Different prior art techniques in the field can be found, for example, in:
However no use of the specific imbibition features has yet been made to find dimensions of the equivalent block in dual-porosity models. So reservoir engineers lack of a systematic tool for computing dimensions of a parallelepipedical block which is equivalent for multiphase flows to actual distribution of blocks in each fractured reservoir zone.
Techniques for integrating natural fracturing data into fractured reservoir models are also known in the art. Fracturing data are mainly of a geometric nature and include measurements of the density, length, azimuth and tilt of fracture planes observed either on outcrops, mine drifts, or cores or inferred from well logging.
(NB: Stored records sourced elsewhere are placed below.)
(** The first part of [tcp_input]: the header is converted in place. *)
Lemma tcp_input_unfold t ip payload bsize :
  TCP_HDR_SIZE <= bsize <= length payload → bytes payload →
  ∃ net p1, tcp_hdr_load payload = Done net ∧ tcp_hdr_ok net ∧
    p1 = tcp_hdr_store (tcp_hdr_ntoh net) ++ drop TCP_HDR_SIZE payload ∧
    bytes p1 ∧ length p1 = length payload ∧
    tcp_input t ip payload bsize =
      let local := Sockaddr (ip_dst ip) (ntohs (tcp_dport net)) in
      let remote := Sockaddr (ip_src ip) (ntohs (tcp_sport net)) in
      let tcp := tcp_hdr_ntoh net in
      found ← tcp_find_connection t local remote;
      match found with
      | None =>
          if has TCP_SYN tcp then
            '(i, t) ← tcp_new_connection t local remote;
            tcp_process (set_conn t i (set_state (get_conn t i) TCP_LISTEN)) i local remote tcp p1
          else Done (- EINVAL, p1, t)
      | Some i =>
          if has TCP_SYN tcp || bool_decide (tcp_hdr_size tcp < 0) then Done (- EINVAL, p1, t)
          else tcp_process t i local remote tcp p1
      end.
Proof.
  intros Hb Hp. destruct (tcp_hdr_load_done payload Hp) as (net & Hnet & Hok); [lia|].
  exists net. eexists. split_and!; [done|done|done| | |].
  - apply Forall_app_2; [apply tcp_hdr_store_bytes|by apply Forall_drop].
  - rewrite length_app, tcp_hdr_store_length, length_drop. lia.
  - unfold tcp_input. rewrite bool_decide_false by lia. rewrite Hnet, bind_done.
    rewrite mem_write_ok by (rewrite tcp_hdr_store_length; lia). done.
Qed.

(** A reply: a segment from the addressed port to the sender that verifies. *)
Definition tcp_reply_ok (ip : ip_hdr) (payload p' : list Z) (r : Z) : Prop :=
  20 <= r <= 60 ∧
  tcp_checksum (ip_dst ip) (ip_src ip) (take (Z.to_nat r) p') = 0 ∧
  ∃ net reply, tcp_hdr_load payload = Done net ∧ tcp_hdr_load p' = Done reply ∧
    tcp_sport reply = tcp_dport net ∧ tcp_dport reply = tcp_sport net.

Lemma tcp_hton_ok c h : 0 <= c < 65536 → tcp_hdr_ok (tcp_set_csum c (tcp_hdr_hton h)).
Proof.
  intros Hc. unfold tcp_hdr_ok. simpl.
  split_and!; apply htons_range || apply htonl_range || lia.
Qed.

Lemma tcp_process_reply t i c local remote net ip payload p1 :
  tcp_conns t !! i = Some c → bytes p1 → (60 <= length p1)%nat →
  tcp_hdr_load payload = Done net → tcp_hdr_ok net →
  local = Sockaddr (ip_dst ip) (ntohs (tcp_dport net)) →
  remote = Sockaddr (ip_src ip) (ntohs (tcp_sport net)) →
  ∃ r rs' c' p', tcp_fsm c (tcp_hdr_ntoh net) = (r, rs', c') ∧
    tcp_process t i local remote (tcp_hdr_ntoh net) p1 = Done (r, p', set_conn t i c') ∧
    length p' = length p1 ∧ (0 < r → tcp_reply_ok ip payload p' r).
Proof.
  intros Hi Hp Hl Hnet Hok -> ->.
  destruct (tcp_process_spec t i c (Sockaddr (ip_dst ip) (ntohs (tcp_dport net)))
    (Sockaddr (ip_src ip) (ntohs (tcp_sport net))) (tcp_hdr_ntoh net) p1 Hi Hp Hl)
    as (r & rs' & c' & p' & Hf & He & Hlen & Hr).
  exists r, rs', c', p'. split_and!; [done..|]. intros Hpos.
  destruct (Hr Hpos) as (Hb & Hsum & csum & Hc & ->). split_and!; [lia|lia|done|].
  eexists net, _. split_and!; [done|by apply tcp_hdr_load_store, tcp_hton_ok|..];
    simpl; apply (be_swap_involutive 2); apply Hok.
Qed.

(** The error of an unbound port is not one of the results. *)
Lemma tcp_fsm_result c rs : (tcp_fsm c rs).1.1 ≠ - ENOTSOCK.
Proof.
  assert (Hs : ∀ h, tcp_hdr_size h ≠ - ENOTSOCK).
  { intros h. unfold tcp_hdr_size. destruct (bool_decide (_ < 5)) eqn:E1; [done|].
    destruct (bool_decide (_ > 15)); [done|]. apply bool_decide_eq_false in E1. unfold ENOTSOCK. cbn [orb]. lia. }
  unfold tcp_fsm. destruct (tcb_state c); repeat case_match; simpl; try apply Hs; done.
Qed.

Lemma tcp_input_result t ip payload bsize r p' t' :
  tcp_input t ip payload bsize = Done (r, p', t') → r ≠ - ENOTSOCK.
Proof.
  assert (Hp : ∀ t i l rm h p, tcp_process t i l rm h p = Done (r, p', t') → r ≠ - ENOTSOCK).
  { intros t0 i l rm h p. unfold tcp_process. intros Hx. inv_done.
    pose proof (tcp_fsm_result a h) as Hf. destruct (tcp_fsm a h) as [[r0 h0] c0]. simpl in Hf.
    case_match; inv_done; by simplify_eq. }
  unfold tcp_input. case_bool_decide; [intros Hx; inv_done; by simplify_eq|]. intros Hx. inv_done.
  destruct a1 as [i|].
  - case_match; [inv_done; by simplify_eq|]. by eapply Hp.
  - case_match; [|inv_done; by simplify_eq]. inv_done. destruct a1 as [i t1]. by eapply Hp.
Qed.
(* ===== verification/Arp.v ===== *)
(** * ARP, [src/arp.c]: the cache and the messages

    The cache is a static array whose entries are linked into a red-black tree
    by IP address.  Sending requests and handling incoming messages need the
    routing table and the link and are in [Output] and [Input]. *)

From S2P Require Import Prelude Bytes IpHeader RBTree RBIndex RBMap Rib Ether.

#[local] Open Scope Z_scope.

(** ** The cache *)
Definition XSTACK_ARP_CACHE_SIZE : nat := 50.
Definition ARP_CACHE_AGE_MAX : Z := 20 * 60 * 60.

(** [enum arp_cache_entry_type]; the age of a dynamic entry counts from 0. *)
Definition ARP_CACHE_FREE : Z := -2.
Definition ARP_CACHE_STATIC : Z := -1.
Definition ARP_CACHE_DYN : Z := 0.

(** [struct arp_cache_entry] *)
Record arp_cache_entry : Type := ArpEntry {
  ae_ip_addr : Z;
  ae_haddr : list Z;
  ae_age : Z
}.

Record arp_state : Type := ArpState {
  arp_cache : list arp_cache_entry;
  arp_cache_head : rb_head
}.

(** Zero-initialised static storage. *)
Definition zero_arp : arp_cache_entry := ArpEntry 0 (repeat 0 6) 0.

Definition arp_init : arp_state :=
  ArpState (repeat zero_arp XSTACK_ARP_CACHE_SIZE) (RB_INITIALIZER XSTACK_ARP_CACHE_SIZE).

Definition arp_entry (st : arp_state) (i : nat) : arp_cache_entry :=
  default zero_arp (arp_cache st !! i).

(** [return a->ip_addr - b->ip_addr] *)
Definition arp_cache_cmp (a b : Z) : Z := s32 (u32 (a - b)).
Different fracture sets can be differentiated and characterized by different statistical distributions of their fracture attributes. Once the fracturing patterns have been characterized, numerical networks of those fracture sets can be generated using a stochastic process respecting the statistical distributions of fracture parameters. Such processes are disclosed, for example, in patents FR-A-2, 725, 814, 2, 725, 794 or 2, 733, 073 of the applicant.